### [Task prompt]
Using the data that follows, give the number of lines where the string "ARegister" occurs, and nothing else.

### [Data for processing]
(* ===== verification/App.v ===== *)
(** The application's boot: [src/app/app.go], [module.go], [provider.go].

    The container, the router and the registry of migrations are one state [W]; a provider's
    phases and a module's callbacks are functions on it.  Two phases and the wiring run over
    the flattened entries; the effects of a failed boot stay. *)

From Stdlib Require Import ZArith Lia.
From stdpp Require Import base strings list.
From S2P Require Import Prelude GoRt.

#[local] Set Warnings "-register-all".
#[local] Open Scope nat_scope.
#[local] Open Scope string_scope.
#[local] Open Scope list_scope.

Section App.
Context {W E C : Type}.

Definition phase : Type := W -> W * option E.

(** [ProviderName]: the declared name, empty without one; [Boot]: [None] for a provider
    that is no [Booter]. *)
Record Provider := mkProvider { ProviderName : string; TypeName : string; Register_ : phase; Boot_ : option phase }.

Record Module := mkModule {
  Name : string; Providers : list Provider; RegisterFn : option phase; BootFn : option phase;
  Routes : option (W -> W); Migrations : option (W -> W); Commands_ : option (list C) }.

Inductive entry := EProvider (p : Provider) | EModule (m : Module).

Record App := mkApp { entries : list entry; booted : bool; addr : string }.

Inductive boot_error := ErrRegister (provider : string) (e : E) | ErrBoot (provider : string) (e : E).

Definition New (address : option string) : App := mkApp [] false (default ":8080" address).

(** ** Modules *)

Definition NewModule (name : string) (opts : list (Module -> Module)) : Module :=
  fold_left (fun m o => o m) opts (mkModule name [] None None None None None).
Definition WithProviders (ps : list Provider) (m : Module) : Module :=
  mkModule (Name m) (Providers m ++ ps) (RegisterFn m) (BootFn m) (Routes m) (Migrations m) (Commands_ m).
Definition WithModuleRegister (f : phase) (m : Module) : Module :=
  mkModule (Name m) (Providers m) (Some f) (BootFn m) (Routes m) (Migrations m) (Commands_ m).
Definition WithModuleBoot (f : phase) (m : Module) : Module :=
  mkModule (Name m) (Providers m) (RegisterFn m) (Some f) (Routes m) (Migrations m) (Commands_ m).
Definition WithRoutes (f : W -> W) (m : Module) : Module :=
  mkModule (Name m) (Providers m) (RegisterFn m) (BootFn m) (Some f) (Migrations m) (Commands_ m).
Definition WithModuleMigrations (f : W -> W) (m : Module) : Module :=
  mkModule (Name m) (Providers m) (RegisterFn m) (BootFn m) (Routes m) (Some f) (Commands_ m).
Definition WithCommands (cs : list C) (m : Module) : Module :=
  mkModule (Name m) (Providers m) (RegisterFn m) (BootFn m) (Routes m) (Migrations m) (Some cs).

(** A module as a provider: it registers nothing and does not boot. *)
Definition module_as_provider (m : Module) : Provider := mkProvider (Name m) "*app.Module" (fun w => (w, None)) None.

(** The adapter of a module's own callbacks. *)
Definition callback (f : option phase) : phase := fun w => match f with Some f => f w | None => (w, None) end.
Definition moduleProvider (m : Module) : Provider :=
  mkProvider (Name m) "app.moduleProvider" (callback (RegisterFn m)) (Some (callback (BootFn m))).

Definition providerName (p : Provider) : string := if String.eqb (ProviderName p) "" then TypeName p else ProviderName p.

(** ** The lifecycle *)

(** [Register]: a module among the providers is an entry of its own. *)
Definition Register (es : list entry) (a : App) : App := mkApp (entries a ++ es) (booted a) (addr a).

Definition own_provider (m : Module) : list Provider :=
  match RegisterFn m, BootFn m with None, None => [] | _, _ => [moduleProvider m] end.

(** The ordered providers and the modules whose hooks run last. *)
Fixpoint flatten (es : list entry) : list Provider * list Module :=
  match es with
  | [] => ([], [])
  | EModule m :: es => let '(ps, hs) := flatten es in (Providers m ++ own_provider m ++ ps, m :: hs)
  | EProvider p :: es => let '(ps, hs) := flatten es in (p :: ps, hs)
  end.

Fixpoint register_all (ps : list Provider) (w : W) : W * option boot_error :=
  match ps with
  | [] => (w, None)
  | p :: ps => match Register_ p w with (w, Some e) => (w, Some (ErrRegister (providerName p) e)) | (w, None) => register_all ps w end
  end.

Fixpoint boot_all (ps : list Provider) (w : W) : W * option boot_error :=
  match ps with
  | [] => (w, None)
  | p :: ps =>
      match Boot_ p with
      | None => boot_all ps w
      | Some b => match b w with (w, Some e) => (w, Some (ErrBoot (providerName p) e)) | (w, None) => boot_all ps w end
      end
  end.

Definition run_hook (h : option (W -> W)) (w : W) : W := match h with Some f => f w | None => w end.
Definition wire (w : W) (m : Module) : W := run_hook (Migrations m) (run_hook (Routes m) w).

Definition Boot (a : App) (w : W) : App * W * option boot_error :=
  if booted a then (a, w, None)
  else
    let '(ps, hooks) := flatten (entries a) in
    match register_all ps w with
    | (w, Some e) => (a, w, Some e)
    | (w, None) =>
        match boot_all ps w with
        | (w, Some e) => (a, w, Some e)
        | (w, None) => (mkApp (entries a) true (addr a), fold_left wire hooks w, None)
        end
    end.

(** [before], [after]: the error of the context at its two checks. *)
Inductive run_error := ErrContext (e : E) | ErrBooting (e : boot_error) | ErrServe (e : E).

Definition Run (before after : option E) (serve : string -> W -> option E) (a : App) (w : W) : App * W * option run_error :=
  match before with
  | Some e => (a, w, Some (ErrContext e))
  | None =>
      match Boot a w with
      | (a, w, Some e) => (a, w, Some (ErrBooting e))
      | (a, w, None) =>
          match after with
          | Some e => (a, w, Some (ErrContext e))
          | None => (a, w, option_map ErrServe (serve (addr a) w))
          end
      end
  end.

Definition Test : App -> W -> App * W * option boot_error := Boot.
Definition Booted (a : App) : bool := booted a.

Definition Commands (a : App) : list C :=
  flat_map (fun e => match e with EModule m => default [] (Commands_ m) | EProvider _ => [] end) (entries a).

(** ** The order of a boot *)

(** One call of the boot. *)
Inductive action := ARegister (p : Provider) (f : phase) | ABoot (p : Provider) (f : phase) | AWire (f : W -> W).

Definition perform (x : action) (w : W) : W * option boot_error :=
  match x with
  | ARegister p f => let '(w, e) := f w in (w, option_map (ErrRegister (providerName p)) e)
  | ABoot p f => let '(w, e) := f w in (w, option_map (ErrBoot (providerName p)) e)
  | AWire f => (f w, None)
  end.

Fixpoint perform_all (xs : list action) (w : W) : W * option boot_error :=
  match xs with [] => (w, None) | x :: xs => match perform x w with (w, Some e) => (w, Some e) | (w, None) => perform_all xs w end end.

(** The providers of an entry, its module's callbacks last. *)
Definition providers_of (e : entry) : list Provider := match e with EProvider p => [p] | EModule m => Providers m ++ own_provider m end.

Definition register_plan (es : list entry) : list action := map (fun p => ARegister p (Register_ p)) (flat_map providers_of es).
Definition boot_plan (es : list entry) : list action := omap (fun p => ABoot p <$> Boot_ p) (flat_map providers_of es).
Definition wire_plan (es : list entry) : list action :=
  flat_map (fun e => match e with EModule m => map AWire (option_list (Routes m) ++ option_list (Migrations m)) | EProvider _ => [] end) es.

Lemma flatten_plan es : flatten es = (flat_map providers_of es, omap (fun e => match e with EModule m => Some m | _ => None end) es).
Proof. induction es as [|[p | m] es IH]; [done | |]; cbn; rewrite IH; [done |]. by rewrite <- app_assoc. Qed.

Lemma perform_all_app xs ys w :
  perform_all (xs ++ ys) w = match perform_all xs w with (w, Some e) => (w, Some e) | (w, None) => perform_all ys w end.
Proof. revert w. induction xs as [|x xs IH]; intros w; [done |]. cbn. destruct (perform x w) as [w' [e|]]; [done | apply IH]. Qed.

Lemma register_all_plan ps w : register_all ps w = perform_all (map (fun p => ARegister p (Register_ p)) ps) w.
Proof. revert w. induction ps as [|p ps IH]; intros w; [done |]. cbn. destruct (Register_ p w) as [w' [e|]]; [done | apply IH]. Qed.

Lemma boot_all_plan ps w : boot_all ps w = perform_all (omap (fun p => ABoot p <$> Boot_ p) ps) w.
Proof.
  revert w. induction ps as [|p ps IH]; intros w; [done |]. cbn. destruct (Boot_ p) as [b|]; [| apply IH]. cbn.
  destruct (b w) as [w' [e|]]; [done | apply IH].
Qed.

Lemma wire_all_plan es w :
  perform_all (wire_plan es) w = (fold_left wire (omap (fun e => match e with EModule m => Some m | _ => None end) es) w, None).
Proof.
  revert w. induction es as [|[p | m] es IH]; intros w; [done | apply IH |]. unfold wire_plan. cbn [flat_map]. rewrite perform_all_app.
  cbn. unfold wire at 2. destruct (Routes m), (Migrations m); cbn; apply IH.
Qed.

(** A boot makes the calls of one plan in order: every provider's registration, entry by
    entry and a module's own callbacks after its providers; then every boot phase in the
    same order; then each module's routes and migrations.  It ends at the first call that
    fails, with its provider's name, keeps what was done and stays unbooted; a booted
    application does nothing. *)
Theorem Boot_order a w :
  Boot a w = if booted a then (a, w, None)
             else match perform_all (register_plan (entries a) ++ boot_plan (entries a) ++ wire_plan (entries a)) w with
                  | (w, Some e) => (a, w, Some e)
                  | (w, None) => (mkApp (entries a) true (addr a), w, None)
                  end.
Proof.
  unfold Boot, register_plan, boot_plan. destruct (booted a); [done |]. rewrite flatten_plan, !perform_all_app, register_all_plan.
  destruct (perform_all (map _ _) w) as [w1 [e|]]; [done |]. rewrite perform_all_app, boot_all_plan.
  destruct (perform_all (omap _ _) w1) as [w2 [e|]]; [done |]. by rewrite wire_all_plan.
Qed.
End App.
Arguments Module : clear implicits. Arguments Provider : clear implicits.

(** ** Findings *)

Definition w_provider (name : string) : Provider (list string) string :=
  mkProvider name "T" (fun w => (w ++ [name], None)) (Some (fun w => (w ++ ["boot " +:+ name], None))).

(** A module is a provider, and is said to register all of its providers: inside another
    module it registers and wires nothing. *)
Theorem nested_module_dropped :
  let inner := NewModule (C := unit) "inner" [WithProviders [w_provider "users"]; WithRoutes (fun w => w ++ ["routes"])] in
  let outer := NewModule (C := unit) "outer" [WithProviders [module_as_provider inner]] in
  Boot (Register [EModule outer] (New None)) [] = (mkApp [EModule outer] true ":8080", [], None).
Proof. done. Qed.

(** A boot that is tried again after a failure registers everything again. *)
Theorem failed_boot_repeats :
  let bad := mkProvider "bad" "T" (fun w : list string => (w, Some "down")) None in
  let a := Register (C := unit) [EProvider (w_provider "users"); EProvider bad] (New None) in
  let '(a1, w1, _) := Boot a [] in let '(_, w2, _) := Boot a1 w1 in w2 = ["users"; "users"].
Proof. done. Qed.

### [Solved problem]
4